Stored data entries
Definition immutable_prototype : error :=
  TypeError "Immutable prototype object 'Object.prototype' cannot have their prototype set".

(** [b[k]]. *)
Definition read (organized : organized_t) (R : realm_t) (b : base) (k : string)
    : completion jsv :=
  match lookup organized R b k with
  | None => Normal (Primitive VUndefined)
  | Some (Data v _) => Normal v
  | Some ProtoAccessor => Normal (prototype_of b)
  | Some PoisonAccessor => Throw poison_pill
  end.

(** [organized[raceName]]: the own heats object, or else what
    [Object.prototype] holds under that key; [None] stands for [undefined]. *)
Definition organized_get (organized : organized_t) (R : realm_t) (raceName : string)
    : option base :=
  match own_get raceName organized with
  | Some _ => Some (HeatsOf raceName)
  | None =>
      match own_get raceName (Object_prototype R) with
      | Some _ => Some (Stored raceName)
      | None =>
          if decide (raceName = "__proto__") then Some ObjectPrototype
          else if inherited raceName then Some (Method raceName)
          else None
      end
  end.

(** Statements of [organizeData] act on [organized] and on the intrinsic
    objects; an abrupt completion keeps the writes made before it. *)
Definition heap : Type := organized_t * realm_t.
Definition eval (A : Type) : Type := heap → completion A * heap.

#[local] Instance eval_ret : MRet eval := λ A a h, (Normal a, h).

#[local] Instance eval_bind : MBind eval := λ A B f m h,
  match m h with
  | (Normal a, h') => f a h'
  | (Throw e, h') => (Throw e, h')
  end.

Definition throw {A} (e : error) : eval A := λ h, (Throw e, h).

(** [xs.forEach(x => body)] on statements. *)
Fixpoint for_each {A} (body : A → eval unit) (xs : list A) : eval unit :=
  match xs with
  | [] => mret ()
  | x :: xs' => body x ;; for_each body xs'
  end.

(** [b[k] = []], when it creates or overwrites an own data property of [b].
    On an array, an index key at or past the end moves [length]; the key
    [length] itself is set to the number the empty array converts to, 0. *)
Definition create (b : base) (k : string) : eval unit := λ '(organized, R),
  (Normal (),
   match b with
   | HeatsOf raceName =>
       (own_set raceName (own_set k [] (heats_at organized raceName)) organized, R)
   | ObjectPrototype =>
       (organized,
        Realm (own_set k (ArrayOf 0 []) (Object_prototype R)) (Array_prototype R) (methods R))
   | Method f =>
       (organized,
        Realm (Object_prototype R) (Array_prototype R)
          (own_set f (own_set k [] (added_to R f)) (methods R)))
   | Stored k0 =>
       let a := stored R k0 in
       let a' :=
         if decide (k = "length") then ArrayOf 0 (array_properties a)
         else ArrayOf (match array_index k with
                       | Some i => N.max (array_length a) (i + 1)
                       | None => array_length a
                       end)
                      (own_set k (Created []) (array_properties a)) in
       (organized, Realm (own_set k0 a' (Object_prototype R)) (Array_prototype R) (methods R))
   end).
(** X10: against a provider that settles the request, the chat handler
    ends by an exception outside its [try], with no response of its own,
    exactly when the key is configured, [messages] is an array, and either
    the array has a [null] element (reading its [role] throws) or
    [maxTokens] or [temperature] has no primitive value (the logged
    template literal throws); no request has been sent upstream then.  In
    every other case the handler responds. *)
Theorem chat_exception_characterised
  (upstream : Upstream.Request -> option Upstream.Response)
  (key : option string) (body : Chat.Body) :
  (snd (run upstream (Chat.chat key body)) = None <->
   configured key /\
   exists l, Chat.messages body = Some (JArr l) /\
     (In JNull l \/
      (exists v, Chat.maxTokens body = Some v /\ Inconvertible v) \/
      (exists v, Chat.temperature body = Some v /\ Inconvertible v))) /\
  (snd (run upstream (Chat.chat key body)) = None ->
   fst (run upstream (Chat.chat key body)) = []).
Proof.
  destruct (chat_run upstream key body)
    as [[r [-> Hr]] | [[-> H] |
         [l [q [Hkey [Hl [Hnull [Hmax [Htemp [_ [_ ->]]]]]]]]]]];
    simpl.
  - split; [| discriminate].
    split; [discriminate|]. intros [Hkey [l [Hl _]]].
    destruct Hr as [[Hno _] | [_ [Hnot _]]]; [now apply Hno in Hkey|].
    now apply Hnot in Hl.
  - split; [| reflexivity]. split; [intros _; exact H | reflexivity].
  - split; [| discriminate].
    split; [discriminate|]. intros [_ [l' [Hl' [Hin | [Hin | Hin]]]]].
    + rewrite Hl in Hl'. injection Hl' as <-.
      rewrite Forall_forall in Hnull. now apply Hnull in Hin.
    + now apply Hmax in Hin.
    + now apply Htemp in Hin.
Qed.

(** How the relay answers an upstream failure. *)
Lemma relay_failure (stream : JSON) (response : Upstream.Response) :
  Upstream.ok response = false ->
  (Upstream.json response = Some JNull ->
   Chat.relay stream (Some response) =
     Chat.ErrorJson 500 (JStr "Internal server error")) /\
  (Upstream.json response <> Some JNull ->
   exists message,
     Chat.relay stream (Some response) =
       Chat.ErrorJson (Upstream.status response) message /\
     truthy message = true).
Proof.
  intros Hok. unfold Chat.relay. rewrite Hok. simpl negb. cbv iota.
  split.
  - intros ->. reflexivity.
  - intros Hjson.
    assert (Hmessage : forall errorData, errorData <> JNull ->
      exists message,
        Chat.errorMessage errorData = Normal message /\
        truthy message = true).
    { intros errorData Hdata. unfold Chat.errorMessage.
      assert (Hget : exists error, get errorData "error" = Normal error)
        by (destruct errorData; simpl; eauto; congruence).
      destruct Hget as [error ->]. simpl.
      assert (Hmsg : exists message,
        match error with
        | Some JNull => Normal None
        | Some e => get e "message"
        | None => Normal None
        end = Normal message)
        by (destruct error as [[]|]; simpl; eauto).
      destruct Hmsg as [message ->]. simpl.
      destruct message as [m|]; [| eauto].
      destruct (truthy m) eqn:Hm; eauto. }
    destruct (Upstream.json response) as [data|].
    + destruct (Hmessage data) as [message [-> Ht]]; [congruence|].
      now exists message.
    + destruct (Hmessage (JObj [])) as [message [-> Ht]]; [discriminate|].
      now exists message.
Qed.

(** X11: when the provider answers a well-formed chat request (an array of
    messages without [null], and a [maxTokens] and a [temperature] that
    are absent or have a primitive value) with a failure status, the
    handler answers with that same status and a non-empty error, whether
    or not streaming was asked for; the one exception is a failure whose
    body is the JSON value [null], which is answered with status 500. *)
Theorem upstream_failure_status_relayed
  (upstream : Upstream.Request -> option Upstream.Response)
  (key : option string) (body : Chat.Body) (l : list JSON)
  (response : Upstream.Response) :
  configured key ->
  Chat.messages body = Some (JArr l) ->
  Forall (fun m => m <> JNull) l ->
  ~ inconvertible (Chat.maxTokens body) ->
  ~ inconvertible (Chat.temperature body) ->
  (forall request, upstream request = Some response) ->
  Upstream.ok response = false ->
  (Upstream.json response = Some JNull ->
   snd (run upstream (Chat.chat key body)) =
     Some (Chat.ErrorJson 500 (JStr "Internal server error"))) /\
  (Upstream.json response <> Some JNull ->
   exists message,
     snd (run upstream (Chat.chat key body)) =
       Some (Chat.ErrorJson (Upstream.status response) message) /\
     truthy message = true).
Proof.
  intros Hkey Hl Hnull Hmax Htemp Hup Hok.
  destruct (chat_run upstream key body)
    as [[r [_ Hr]] | [[_ [_ H]] | [l' [q [_ [_ [_ [_ [_ [_ [_ ->]]]]]]]]]]].
  - destruct Hr as [[Hno _] | [_ [Hnot _]]]; [now apply Hno in Hkey|].
    now apply Hnot in Hl.
  - destruct H as [l' [Hl' [Hin | [Hin | Hin]]]]; [| tauto | tauto].
    rewrite Hl in Hl'. injection Hl' as <-.
    rewrite Forall_forall in Hnull. now apply Hnull in Hin.
  - simpl. rewrite Hup.
    destruct (relay_failure (Upstream.stream q) response Hok) as [H1 H2].
    split.
    + intros H. now rewrite (H1 H).
    + intros H. destruct (H2 H) as [message [-> Ht]]. now exists message.
Qed.

Lemma upstream_failure_status_relayed_witness :
  let response :=
    {| Upstream.ok := false; Upstream.status := 429;
       Upstream.json := None; Upstream.reader := None |} in
  let body :=
    {| Chat.messages := Some (JArr [message "user" "hi"]);
       Chat.temperature := None; Chat.maxTokens := None;
       Chat.stream := Some (JBool false) |} in
  (Upstream.json response = Some JNull ->
   snd (run (fun _ => Some response) (Chat.chat (Some "sk-test") body)) =
     Some (Chat.ErrorJson 500 (JStr "Internal server error"))) /\
  (Upstream.json response <> Some JNull ->
   exists message,
     snd (run (fun _ => Some response) (Chat.chat (Some "sk-test") body)) =
       Some (Chat.ErrorJson (Upstream.status response) message) /\
     truthy message = true).
Proof.
  apply (upstream_failure_status_relayed _ _ _ [message "user" "hi"]).
  - exists "sk-test". split; [reflexivity | discriminate].
  - reflexivity.
  - repeat constructor; discriminate.
  - intros [v [H _]]. discriminate.
  - intros [v [H _]]. discriminate.
  - reflexivity.
  - reflexivity.
Defined.

(* ===================================================================== *)
(** * Further properties of the program generator *)
(* ===================================================================== *)

Lemma all_distinct_NoDup (l : list string) :
  all_distinct l = true -> NoDup l.
Proof.
  induction l as [| x l IH]; simpl; [constructor|].
  intros H. apply andb_true_iff in H. destruct H as [Hx Hl].
  constructor; [| now apply IH].
  intros Hin. apply negb_true_iff in Hx.
  assert (Hex : existsb (String.eqb x) l = true)
    by (apply existsb_exists; exists x; split;
        [assumption | apply String.eqb_refl]).
  congruence.
Qed.

(** The program, as the workouts of the thirty days under the three
    flags. *)
Lemma workouts_flags (o : Program.Onboarding) :
  exists e d b,
    Program.workouts o =
      map (workout_of_day o e d b (Program.timeAvailability o))
        Program.loop_days.
Proof. do 3 eexists. apply workouts_map. Qed.

(** X12: the program follows the weekly template whatever the equipment: days
    1 and 4 of a week are Upper Body, 2 and 5 Lower Body, 3 and 6 Full
    Body Circuit and the seventh Active Recovery, which makes 9 Upper
    Body, 9 Lower Body, 8 Full Body Circuit and 4 Active Recovery
    workouts in the thirty days. *)
Theorem program_weekly_template (o : Program.Onboarding) :
  map Workout.type (Program.workouts o) = map template Program.loop_days /\
  count_type "Upper Body" (Program.workouts o) = 9%nat /\
  count_type "Lower Body" (Program.workouts o) = 9%nat /\
  count_type "Full Body Circuit" (Program.workouts o) = 8%nat /\
  count_type "Active Recovery" (Program.workouts o) = 4%nat.
Proof.
  destruct (workouts_flags o) as [e [d [b ->]]].
  repeat split; reflexivity.
Qed.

ASSIGNMENT
Give the number of lines in the records that contain the string "then", and nothing besides.

RESPONSE TO THE EXERCISE
4